Hohe Qualitätsansprüche an Naturkosmetik stellt zum Beispiel das BDIH-Siegel. Ein anderes Qualitätssiegel, das meist auf den Produkten in Reformhäusern zu finden ist und durch unabhängige Kontrolleure vergeben wird, ist das Neuform-Siegel.
Macht es einen Unterschied, ob man teure Naturkosmetik aus der Apotheke oder günstigere Produkte aus der Drogerie wählt?
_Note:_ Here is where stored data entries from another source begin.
(** ** The callbacks *)
Lemma on_connected_cgood change found c : cgood c → peers_ (c_ep c) !! ch_conn change = Some found →
  cgood (on_connected change found c).
Proof.
  intros Hc Hp. unfold on_connected. destruct (ch_unencrypted change); [by apply drop_cgood|].
  destruct (connected found) eqn:Hf; [done|]. destruct Hc as [Hn Hg].
  split; rewrite push_keeps_next; [done|]. simpl.
  destruct (good_running _ _ Hg (peers_nonempty _ _ _ Hp)) as [Hst Hov].
  pose proof (b_options _ _ (g_base _ _ Hg)) as Hso. destruct Hso as [_ Hm _ _ _ _ _].
  destruct (g_live _ _ Hg _ _ Hp) as [Hi Hlife]. rewrite Hf in Hlife.
  apply (push_good _ _ _ _ _ Up); simpl; try done.
  - apply base_peers, g_base, Hg.
  - destruct (g_accounted _ _ Hg). split; simpl; try done. by rewrite (msize_insert_old _ _ _ _ Hp).
  - rewrite zlen_nil. lia.
  - change (history _) with (history (c_ep c)). by rewrite Hlife.
  - intros h q [[<- <-]|[Hne Hq]]%lookup_insert_Some; simpl.
    + by rewrite decide_True.
    + destruct (g_live _ _ Hg _ _ Hq) as [? Hql]. split; [done|].
      rewrite decide_False; [done|]. intros E. by apply Hne, (g_distinct _ _ Hg _ h found q).
  - intros h1 h2 p1 p2 [[<- <-]|[? H1]]%lookup_insert_Some [[<- <-]|[? H2]]%lookup_insert_Some E; simpl in *; try done.
    + by apply (g_distinct _ _ Hg _ _ found p2).
    + by apply (g_distinct _ _ Hg _ _ p1 found).
    + by apply (g_distinct _ _ Hg _ _ p1 p2).
Qed.
Lemma admit_incoming_cgood change c : cgood c → peers_ (c_ep c) !! ch_conn change = None →
  cgood (admit_incoming change c).
Proof.
  intros Hc Hh. unfold admit_incoming. apply (emit_cgood (Open (RConn (ch_conn change)))) in Hc.
  destruct (_ || _ || _) eqn:E; [done|]. bprop. destruct (_ || _); [done|].
  destruct (next_peer_id _) as [[id c']|] eqn:Hnext; [|by apply overflow_cgood].
  destruct (next_cgood _ _ _ Hc Hnext) as (Hc' & He & _).
  destruct (ch_memory change); simpl; [|by apply overflow_cgood].
  pose proof (insert_cgood _ _ (ch_conn change) id Hc Hnext Hh B1 B2) as Hin.
  destruct (ch_accept change); [done|by apply drop_cgood].
Qed.
Lemma on_status_cgood change c : cgood c → cgood (on_status change c).
Proof.
  intros Hc. unfold on_status. destruct (_ !! _) as [found|] eqn:Hp.
  - destruct (ch_state change); try done; [by apply on_connected_cgood|by apply drop_cgood..].
  - destruct (ch_state change); try done. by apply admit_incoming_cgood.
Qed.
Lemma receive_one_cgood conn data reliable memory c : cgood c → cgood (receive_one conn data reliable memory c).
Proof.
  intros Hc. unfold receive_one. destruct (_ !! _) as [p|] eqn:Hp; [|done].
  destruct data as [d|]; [|by apply drop_cgood]. destruct (_ <? _) eqn:Hd; [by apply drop_cgood|]. bprop.
  destruct (connected p) eqn:Hcon; simpl; [|by apply drop_cgood].
  destruct Hc as [Hn Hg]. split; rewrite push_keeps_next; [done|].
  destruct (good_running _ _ Hg (peers_nonempty _ _ _ Hp)) as [Hst Hov].
  destruct (g_live _ _ Hg _ _ Hp) as [Hi Hlife]. rewrite Hcon in Hlife.
  apply (push_good _ _ _ _ _ Up); simpl; try done; try apply Hg.
  - by rewrite Hlife.
  - intros h q Hq. destruct (g_live _ _ Hg _ _ Hq) as [? Hql]. split; [done|].
    case_decide as E; [|done]. by rewrite <- Hql, E.
Qed.
Lemma receive_cgood budget : ∀ answers c, cgood c → cgood (receive budget answers c).
Proof.
  induction budget as [|budget IH]; intros [|a answers] c Hc; simpl; try done.
  destruct (stopped_ (c_ep c)); [done|]. destruct a; [by apply overflow_cgood|]. apply IH. by apply receive_one_cgood.
Qed.

(** ** Taking an event *)
Lemma take_event_good n capacity e : good n e → good n (take_event capacity e).2.
Proof.
  intros Hg. unfold take_event. destruct (_ && _) eqn:E.
  { bprop. destruct Hg as [[? ? ? ?] [? ? ? ?] ? ? ? ?]. by split. }
  destruct (stopped_ e) eqn:Hst; [done|]. destruct (events_ e) as [|q rest] eqn:Hev; [done|].
  destruct (_ <? _); [done|]. simpl. destruct Hg as [[? Hl Hf ?] [Hb Hfit Hcnt ?] Hlive ? ? ?].
  rewrite Hev in *. rewrite total_cons in Hb. rewrite zlen_cons in Hcnt.
  assert (0 ≤ total cost rest) as Hr.
  { apply total_nonneg. intros x. unfold cost, sizeof_datagram_event. pose proof (zlen_nonneg (q_bytes x)). lia. }
  assert (0 ≤ cost q) as Hq by (unfold cost, sizeof_datagram_event; pose proof (zlen_nonneg (q_bytes q)); lia).
  assert (event_bytes_ e - cost q = total cost rest) as Hd by lia.
  fold (cost q). rewrite Hd.
  pose proof b_options0 as [_ _ _ Hso _ _ _].
  rewrite u64_small by (unfold is_u64; lia).
  assert (∀ id, history (with_delivered q (with_events rest id e)) = history e) as Hh.
  { intros id. unfold history. simpl. by rewrite Hev, <- app_assoc. }
  split; try rewrite Hh; simpl; try done; try congruence.
  - split; try rewrite Hh; done.
  - split; simpl; try done; lia.
Qed.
Franziska Rösler: Es gibt durchaus auch in der Naturkosmetik noch große Unterschiede. Manche Produktmarken erfüllen lediglich die Mindestanforderung der Kriterien, andere gehen weit darüber hinaus und verwenden besonders hochwertige Stoffe. In einigen Naturkosmetikprodukten sind zum Beispiel nur preiswerte Pflanzenöle enthalten, andere Hersteller verwenden dagegen hochwertige kaltgepresste und ätherische Öle. Es macht allerdings keinen Unterschied, ob man Kosmetik in der Drogerie oder in der Apotheke kauft. Wichtiger ist dagegen, einen Blick auf die Inhaltsstoffe zu werfen und auf das Qualitätssiegel zu achten.Um die Inhaltsstoffe eines Produktes bewerten zu können, muss man sich allerdings sehr gut auskennen, denn einige natürliche Stoffe werden unter einem chemischen "Decknamen" angegeben: Benzylalkohol ist zum Beispiel ein natürlicher Bestandteil ätherischer Öle wie Jasmin oder Ylang.